Lemma kosaraju_spec adj : graph_ok adj ->
  exists comps, kosaraju_scc adj = Some comps /\ concat comps ≡ₚ seq 0 (length adj) /\
    forall comp u, comp ∈ comps -> u ∈ comp -> forall v, v ∈ comp <-> mutual adj u v.
Proof.
  intros Hok. destruct adj as [|row adj']; [exists []; split_and!; [done|done|by intros comp u ?%not_elem_of_nil]|].
  set (adj := row :: adj') in *. unfold kosaraju_scc. change (match adj with [] => _ | _ => ?e end) with e.
  destruct (finish_order_spec adj Hok) as (order & -> & Hord & Hlat). cbn [mbind option_bind].
  destruct (reverse_graph_spec adj Hok) as (rev & -> & Hlen & Hrev). cbn [mbind option_bind].
  destruct (collect_loop adj rev order Hlen Hrev Hord Hlat order [] ∅ (unvisited (length adj)) []) as (vis & comps & S & -> & (Hcl & Hnd & Hel & Hcs) & Hall & Hb).
  - by rewrite app_nil_r.
  - by intros x ?%not_elem_of_nil.
  - rewrite <- Hlen. apply unvisited_rep.
  - apply bounded_empty.
  - split_and!; [intros x y Hx; set_solver|apply NoDup_nil_2|intros x; cbn; pose proof (not_elem_of_nil x); set_solver|by intros comp u ?%not_elem_of_nil].
  - exists comps. split_and!; [done| |done]. apply NoDup_Permutation; [done|apply NoDup_seq|]. intros x. rewrite Hel, elem_of_seq. split.
    + intros Hx%Hb. lia.
    + intros Hx. apply Hall. rewrite Hord. apply elem_of_seq. lia.
Qed.

(** ** Cycles *)

Lemma elem_of_concat (x : nat) (ls : list (list nat)) : x ∈ concat ls <-> exists l, x ∈ l /\ l ∈ ls.
Proof.
  rewrite list_elem_of_In, in_concat. split; intros (l & H1 & H2); exists l; rewrite ?list_elem_of_In in *; done.
Qed.

Lemma tc_reaches adj u v : tc (edge adj) u v <-> exists w, edge adj u w /\ reaches adj w v.
Proof.
  split.
  - induction 1 as [u v He|u w v He _ (x & Hwx & Hxv)]; [exists v; split; [done|apply rtc_refl]|].
    exists w. split; [done|]. by eapply rtc_l.
  - intros (w & He & Hr). revert u He. induction Hr as [w|w x v Hwx _ IH]; intros u He; [by apply tc_once|]. eapply tc_l; [done|by apply IH].
Qed.

(** A vertex lies on a cycle iff its component has a second member or it has a
    loop. *)
Lemma on_cycle adj comp v : NoDup comp -> v ∈ comp -> (forall w, w ∈ comp <-> mutual adj v w) ->
  tc (edge adj) v v <-> 1 < length comp \/ edge adj v v.
Proof.
  intros Hnd Hv Hc. split.
  - intros (w & He & Hr)%tc_reaches. destruct (decide (w = v)) as [->|Hne]; [by right|]. left.
    assert (Hw : w ∈ comp) by (apply Hc; split; [by apply rtc_once|done]).
    apply list_elem_of_split in Hv as (l1 & l2 & ->). rewrite length_app. cbn.
    destruct l1; [destruct l2; [|cbn; lia]|cbn; lia]. by apply list_elem_of_singleton in Hw.
  - intros [Hl|He]; [|by apply tc_once].
    assert (exists w, w ∈ comp /\ w <> v) as (w & Hw & Hne).
    { destruct comp as [|a [|b comp]]; [cbn in Hl; lia|cbn in Hl; lia|]. apply NoDup_cons in Hnd as [Hab _].
      destruct (decide (a = v)) as [->|]; [|exists a; split; [apply list_elem_of_here|done]].
      exists b. split; [by apply list_elem_of_further, list_elem_of_here|]. intros ->. apply Hab, list_elem_of_here. }
    apply Hc in Hw as [Hvw Hwv]. destruct Hvw as [|v x w Hvx Hxw]; [done|]. apply tc_reaches. exists x. split; [done|].
    by eapply reaches_trans.
Qed.

Lemma looped_edge adj v : match adj !! v with Some es => bool_decide (v ∈ es) | None => false end = true <-> edge adj v v.
Proof.
  unfold edge. destruct (adj !! v) as [es|].
  - rewrite bool_decide_eq_true. split; [by exists es|by intros (? & [= ->] & ?)].
  - split; [done|by intros (? & ? & _)].
Qed.

(** on a graph whose edges are in range [kosaraju_scc] never panics; its
    lists partition the vertices, and two vertices share a list exactly when
    each reaches the other. *)
Theorem kosaraju_correct (adj : list (list nat)) : graph_ok adj ->
  exists comps, kosaraju_scc adj = Some comps /\ concat comps ≡ₚ seq 0 (length adj) /\
    forall comp u, comp ∈ comps -> u ∈ comp -> forall v, v ∈ comp <-> mutual adj u v.
Proof. apply kosaraju_spec. Qed.

Definition two_cycles : list (list nat) := [[1]; [2; 3]; [0]; [4]; [3; 4]; []].
Lemma two_cycles_ok : graph_ok two_cycles.
Proof.
  intros u v (es & Hes & Hv). do 6 (destruct u as [|u];
    [cbn in Hes; injection Hes as <-; cbn; repeat (apply elem_of_cons in Hv as [->|Hv]; [lia|]); by apply not_elem_of_nil in Hv|]).
  by destruct u.
Qed.
Lemma kosaraju_correct_witness :
  kosaraju_scc two_cycles = Some [[5]; [0; 2; 1]; [3; 4]] /\
  exists comps, kosaraju_scc two_cycles = Some comps /\ concat comps ≡ₚ seq 0 (length two_cycles) /\
    forall comp u, comp ∈ comps -> u ∈ comp -> forall v, v ∈ comp <-> mutual two_cycles u v.
Proof. split; [reflexivity|]. exact (kosaraju_correct two_cycles two_cycles_ok). Defined.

== == ==

• Your task: Lines containing the word "Hord" are to be pulled from the records and copied.

• Solution:
  destruct (finish_order_spec adj Hok) as (order & -> & Hord & Hlat). cbn [mbind option_bind].
  destruct (collect_loop adj rev order Hlen Hrev Hord Hlat order [] ∅ (unvisited (length adj)) []) as (vis & comps & S & -> & (Hcl & Hnd & Hel & Hcs) & Hall & Hb).
    + intros Hx. apply Hall. rewrite Hord. apply elem_of_seq. lia.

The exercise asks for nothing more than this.